The exact range of wind directions over which wake steering is beneficial is dependent on the turbine spacing, as that determines the effective “wake overlap” between downstream turbines at a given mean wind direction. In order to provide a first estimation at a generalisation of the results in this work, the contour plot in Fig. 11 shows the percentage area overlap between turbine rotor areas (only the rotor, not considering wake expansion) for different spacings and wind directions, with lines at constant area overlaps equal to that at the wind directions of zero-crossings in Fig. 10B. This approach does not consider the change in wake deficit or the non-linear increase in wake deflection with downstream distance. Although highly simplified, this demonstrates a basic trend in the relationship: that shorter spacings will be more robust to wind direction uncertainty as a larger mean angle is required for no wake effects to be present. For comparison, predictions using “robust” optimal yaw angles from Rott et al. (2018) and spacing of 4D showed a 12° range of mean wind directions which resulted in a positive power change. In field experiments, Simley et al. (2020) saw ranges with a positive power change of ∼ 10° and ∼ 18° for spacings of 5.04D and 2.89D, respectively, suggesting that the highly simplified approach in Fig. 11 slightly overestimates the range for shorter spacings (by 2–3° for these examples).
Figure 11Percentage overlap of two aligned row turbine rotor areas at different spacings and for different wind directions. Markers shows the zero crossing of , as predicted in Fig. 10B, for the spacing 7D simulated here. Lines show a constant rotor overlap percentage calculated for each marker point.
4.2 Limitations and further work
In the present work, a single yaw setpoint is applied, which remains unchanged across wind directions (as the impact of both bias and uncertainty are investigated), rather than finding optimal yaw angles for each wind direction and then applying a Gaussian convolution, thereby assuming no error in the mean, as in Rott et al. (2018). It could be the case that a “robust” yaw angle optimisation for this case would result in smaller yaw angles. This would likely decrease the peak power gain, and may not extend the beneficial range of wind directions (Rott et al., 2018). Fundamentally, the issue remains the same: the range of mean wind direction angles over which wake steering can be successfully applied stretches between, on one side, a small opposing angle, beyond which the yaw control acts to steer the wakes into the subsequent turbines rather than away from them; on the other side is an angle large enough to have relatively minimal wake interaction anyway, and hence the power losses incurred by yawing are larger than any possible benefit of wake steering. Then, any wind direction uncertainty will act to shrink this range further.

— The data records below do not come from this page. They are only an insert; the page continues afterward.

(** The registers and the statics are the two rings of Nic. *)
Definition tx_related (s : state) (ann pend : list frame) : Prop := exists h c,
  tx_ring (regs s TDH) (regs s TDT) (tail (tx s)) (head (tx s)) (tail_real (tx s)) (tx_slot s) ann pend h c.
Definition rx_free (s : state) (k : Z) : Prop := Z.testbit (rd_status (zget no_recv (rq s) k)) 0 = false.
Definition rx_related (s : state) (ins : list frame) : Prop := exists r q,
  tail (rx s) = (r - 1) mod 256 /\
  rx_ring (regs s RDH) (regs s RDT) (u32 (tail (rx s) + 1) mod 256) (rx_slot s) (rx_free s) ins r q.
Definition related (s : state) (a : nic) : Prop :=
  ready s /\ tx_related s (announced a) (pending a) /\ rx_related s (inbox a).

(** ** The driver refines the queues *)

Lemma trans_desc_eq pa cnt : is_u32 pa -> is_u16 cnt -> trans_desc pa cnt = mk_trans pa cnt 0 11 0 0 0.
Proof. intros. unfold trans_desc. by rewrite u32_small, u16_small. Qed.

(** What a step must leave alone for the other direction of traffic. *)
Lemma e1000_tx_frame s s' ann pend :
  regs s' TDH = regs s TDH -> regs s' TDT = regs s TDT -> tx s' = tx s -> tq s' = tq s -> tq_buf s' = tq_buf s ->
  (forall x, tq_buf s <= x < tq_buf s + 524288 -> mem s' x = mem s x) ->
  tx_related s ann pend -> tx_related s' ann pend.
Proof.
  intros E1 E2 E3 E4 E5 Hm (h & c & Ht). exists h, c. rewrite E1, E2, E3. apply (tx_keep Ht).
  intros k g Hk (H1 & H2 & H3 & H4). unfold tx_slot. rewrite E4, E5. conj_split; try done.
  rewrite <- H4 at 2. apply read_bytes_ext. intros x Hx. apply Hm. lia.
Qed.
Lemma e1000_rx_frame s s' ins :
  regs s' RDH = regs s RDH -> regs s' RDT = regs s RDT -> rx s' = rx s -> rq s' = rq s -> rq_buf s' = rq_buf s ->
  (forall x, rq_buf s <= x < rq_buf s + 524288 -> mem s' x = mem s x) ->
  rx_related s ins -> rx_related s' ins.
Proof.
  intros E1 E2 E3 E4 E5 Hm (r & q & Hn & Hr). exists r, q. rewrite E1, E2, E3. split; [done|].
  apply (rx_keep Hr).
  - intros k g Hk (H1 & H2 & H3 & H4). unfold rx_slot. rewrite E4, E5. conj_split; try done.
    rewrite <- H4 at 2. apply read_bytes_ext. intros x Hx. apply Hm. lia.
  - intros k Hk. unfold rx_free. by rewrite E4.
Qed.

Definition reread (s : state) : state := with_tx s (mk_indices (tail (tx s)) (READ32 TDH s) (tail_real (tx s))).
Definition put_frame (s : state) (f : frame) : state :=
  let k := tail (tx s) in
  let va := zget 0 (tq_addrs s) k in
  let s := with_tq (with_mem s (write_bytes (mem s) va f)) (zset (tq s) k (trans_desc va (zlen f))) in
  with_tx s (mk_indices (u32 (k + 1) mod TQSIZE) (head (tx s)) (tail_real (tx s))).
Definition tell_card (s : state) : state :=
  with_tx (WRITE32 TDT (tail (tx s)) s) (mk_indices (tail (tx s)) (head (tx s)) (tail (tx s))).
Definition is_full (s : state) : bool := u32 (tail (tx s) + 1) mod TQSIZE =? head (tx s).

One limitation of both the current work and others considering the impact of wind direction uncertainty is exactly what type of uncertainty is simulated and how, compared to what occurs in the real atmosphere. It is well reported that short-term wind direction variability can be modelled with a Gaussian distribution, for statistics taken over 5 or 10 min periods (Gaumond et al., 2014), and that this is a more significant contributor to the total uncertainty than yaw position uncertainty (Quick et al., 2020). Yaw position uncertainty applied to each turbine individually would result in all turbines having small random offsets relative to the local wind direction, whereas this work assumes the turbines exactly face the incoming wind direction, and the bias is introduced e.g. through the wind farm controller assuming a different direction to what is locally present. This therefore represents a best case scenario, particularly regarding short-time variability, as in reality the turbines would not be exactly aligned with the wind direction.

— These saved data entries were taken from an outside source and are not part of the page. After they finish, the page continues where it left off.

(** The driver and the card together are a first-in first-out channel.  After a
    successful initialisation, whatever calls are made and whatever the card does:
    the frames on the wire are those that [send] accepted, in order, each once and
    unchanged; the frames handed out are those that came in, in order, each once and
    unchanged, and have at most 1500 bytes; [send] refuses a frame exactly when 255
    wait or it has more than 1500 bytes; after a flush the card can send all that
    wait. *)
Theorem i211_is_a_queue fuel mac b s s0 tr s1 :
  boot s -> init fuel mac b s = Some (s0, true) -> steps step s0 tr s1 -> exists out ins,
    accepted tr = transmitted tr ++ out /\ delivered tr = received tr ++ ins /\ zlen out <= 255 /\
    Forall (λ f, zlen f <= 1500) (received tr) /\
    (forall f, snd (send hw_write f (zlen f) s1) = if (zlen f <=? 1500) && (zlen out <? 255) then 0 else -1) /\
    exists s2, steps step s1 (Flush :: (Transmit <$> out)) s2.
Proof.
  intros Hboot E Ht. pose proof (i211_init_related _ _ _ _ _ Hboot E) as HR.
  pose proof (i211_driver_refines rq_pa tq_pa header_buf hw_write Hwrite Hheader) as Href.
  destruct (refined_fifo 1500 255 1500 false Href _ _ _ _ HR Ht) as (a & HRa & Ho & _ & Hi & Hshort).
  specialize (Hi eq_refl). exists (outbox a), (inbox a). conj_split; [done|done| |done| |].
  - destruct HRa as (_ & (h & c & []) & _). unfold outbox. lia.
  - intros f. destruct (send hw_write f (zlen f) s1) as [s' r] eqn:Es. cbn [snd].
    destruct (i211_send_refines _ _ _ Hwrite _ _ _ _ _ HRa Es) as (a' & Hst & _). apply step_send_inv in Hst.
    destruct (Z.leb_spec (zlen f) 1500), (Z.ltb_spec (zlen (outbox a)) 255); cbn [andb]; lia.
  - pose proof (i211_flush_refines _ _ _ Hwrite _ _ HRa) as HRf.
    destruct (refined_drain 1500 255 1500 false Href _ _ HRf) as (s2 & Hd & _).
    exists s2. econstructor; [by apply call_flush|done].
Qed.

(** C38: One long frame blocks the receiver.  After a frame of more than 1500 bytes has
    come in, only frames that came in before it are ever handed out. *)
Theorem i211_long_frame_blocks fuel mac b s s0 tr1 f tr2 s1 :
  boot s -> init fuel mac b s = Some (s0, true) -> steps step s0 (tr1 ++ Deliver f :: tr2) s1 -> 1500 < zlen f ->
  exists rest, delivered tr1 = received (tr1 ++ Deliver f :: tr2) ++ rest.
Proof.
  intros Hboot E Ht Hl. pose proof (i211_init_related _ _ _ _ _ Hboot E) as HR.
  pose proof (i211_driver_refines rq_pa tq_pa header_buf hw_write Hwrite Hheader) as Href.
  destruct (refined_fifo 1500 255 1500 false Href _ _ _ _ HR Ht) as (a & HRa & _ & _ & Hi & Hshort).
  specialize (Hi eq_refl). rewrite delivered_app in Hi. cbn [inbox app] in Hi.
  change (delivered (Deliver f :: tr2)) with (f :: delivered tr2) in Hi.
  apply app_eq_inv in Hi as [(k & Hk & _)|(k & Hk & Hf)]; [by exists k|].
  destruct k as [|g k]; [exists []; by rewrite app_nil_r in *|]. injection Hf as <- _.
  rewrite Hk in Hshort. apply Forall_app in Hshort as [_ Hs]. apply Forall_cons_iff in Hs as [Hs _]. lia.
Qed.

End Init.

(** ** Witnesses *)

(** A card whose registers are plain memory, with the link up. *)
Definition demo_write (reg v : Z) (r : Z -> Z) (x : Z) : Z := if x =? reg then v else r x.
Definition demo_delay (us : Z) (r : Z -> Z) : Z -> Z := r.
Definition demo_boot : state :=
  mk_state (λ x, if x =? STATUS then 0x200002 else 0) (λ _, 0) (replicate 256 no_desc) (replicate 256 no_desc)
    0 0 (mk_states 0 0 0 0 0) 0x400000.
Definition demo_state : state :=
  match i211_init 0x300000 0x301000 0x302000 0x400000 demo_write demo_delay 1 [82; 84; 0; 18; 52; 86] false demo_boot with
  | Some (s, _) => s | None => demo_boot end.
Lemma i211_demo_init :
  i211_init 0x300000 0x301000 0x302000 0x400000 demo_write demo_delay 1 [82; 84; 0; 18; 52; 86] false demo_boot =
  Some (demo_state, true).
Proof.
  unfold demo_state. assert (H : match i211_init 0x300000 0x301000 0x302000 0x400000 demo_write demo_delay 1
    [82; 84; 0; 18; 52; 86] false demo_boot with Some (_, b) => b | None => false end = true) by (vm_compute; reflexivity).
  destruct (i211_init _ _ _ _ _ _ _ _ _ _) as [[s []]|]; [reflexivity|discriminate..].
Qed.
Lemma demo_is_boot : boot 0x400000 demo_boot.
Proof. constructor; [reflexivity|reflexivity|]. unfold demo_boot, DMA.DMA_BUFFER_SIZE. cbn [dma_buffer_ptr]. lia. Qed.
Lemma i211_demo_write_law reg v r x : ring_reg x = true -> reg <> CTRL -> demo_write reg v r x = if x =? reg then v else r x.
Proof. done. Qed.

Lemma i211_is_a_queue_witness : exists out ins,
  [] = transmitted [] ++ out /\ [] = received [] ++ ins /\ zlen out <= 255.
Proof.
  destruct (i211_is_a_queue 0x300000 0x301000 0x302000 0x400000 demo_write demo_delay i211_demo_write_law
    ltac:(done) ltac:(lia) ltac:(lia) ltac:(unfold DMA.DMA_BUFFER_SIZE; lia) 1 [82; 84; 0; 18; 52; 86] false
    demo_boot demo_state [] demo_state demo_is_boot i211_demo_init (steps_nil _ _)) as (out & ins & H1 & H2 & H3 & _).
  exists out, ins. split; [exact H1|]. split; [exact H2|exact H3].
Defined.

Definition demo_long : frame := replicate 1501 7.
Lemma demo_delivery : exists s1,
  steps (step 0x300000 0x301000 0x302000 demo_write) demo_state [Deliver demo_long] s1.
Proof.
  eexists. econstructor; [|constructor]. apply card_moves.
  apply (card_deliver _ _ demo_state demo_long (mk_desc 0 (Z.shiftl 1501 32))); vm_compute; try reflexivity;
    try discriminate. split; [reflexivity|discriminate].
Qed.
Lemma i211_long_frame_blocks_witness : exists s1 rest,
  steps (step 0x300000 0x301000 0x302000 demo_write) demo_state [Deliver demo_long] s1 /\
  [] = received [Deliver demo_long] ++ rest.
Proof.
  destruct demo_delivery as [s1 Hs].
  destruct (i211_long_frame_blocks 0x300000 0x301000 0x302000 0x400000 demo_write demo_delay i211_demo_write_law
    ltac:(done) ltac:(lia) ltac:(lia) ltac:(unfold DMA.DMA_BUFFER_SIZE; lia) 1 [82; 84; 0; 18; 52; 86] false
    demo_boot demo_state [] demo_long [] s1 demo_is_boot i211_demo_init Hs ltac:(vm_compute; reflexivity)) as [rest H].
  exists s1, rest. split; [exact Hs|exact H].
Defined.

End I211.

Perhaps the biggest limitation of the results is applying a Gaussian convolution across a range of wind directions in order to extrapolate the impact of wind direction uncertainty. This relates firstly to atmospheric stability: in reality, a higher measured wind direction uncertainty may be indicative of more unstable conditions and higher turbulence intensity. This would therefore lead to improved baseline wake recovery and hence may make wake steering unfavourable regardless. However, the maximum chosen value of σWD = 4.5° is representative of measured values during wake steering experiments, therefore is likely to be reasonable as an upper bound to consider (Simley et al., 2020, 2021). Second, the Gaussian convolution approach simulates short-term (10 min) variability, and therefore a single fluctuation of the inflow wind direction is unlikely to have a length scale equivalent to the downstream farm extent. As a result, representing the effect of that fluctuation by rotating the entire wind farm coordinates by a certain value is perhaps an overestimate of the impact. This is emphasised by the additional gains achieved by yawing three turbines instead of only one, despite the very high local wind direction variability seen in the turbine row (e.g. it is still possible to achieve a gain from wake steering under a very high local inflow uncertainty). In the scenario studied here, with a spacing of 7D and diameter of 284 m, the flow-through time of the turbine row is 650 s at freestream velocity or 930 s assuming a wake velocity of 0.7U0, greater than the 600 s time period length used to define σWD. Therefore, estimation of the impact of wind direction uncertainty greater than the inherent 2.3° may represent an upper bound. However, this does not apply to the impact of bias, and additionally the beneficial impact of assuming perfect relative alignment of the turbines may counteract any overestimation of the detrimental impact of wind direction uncertainty.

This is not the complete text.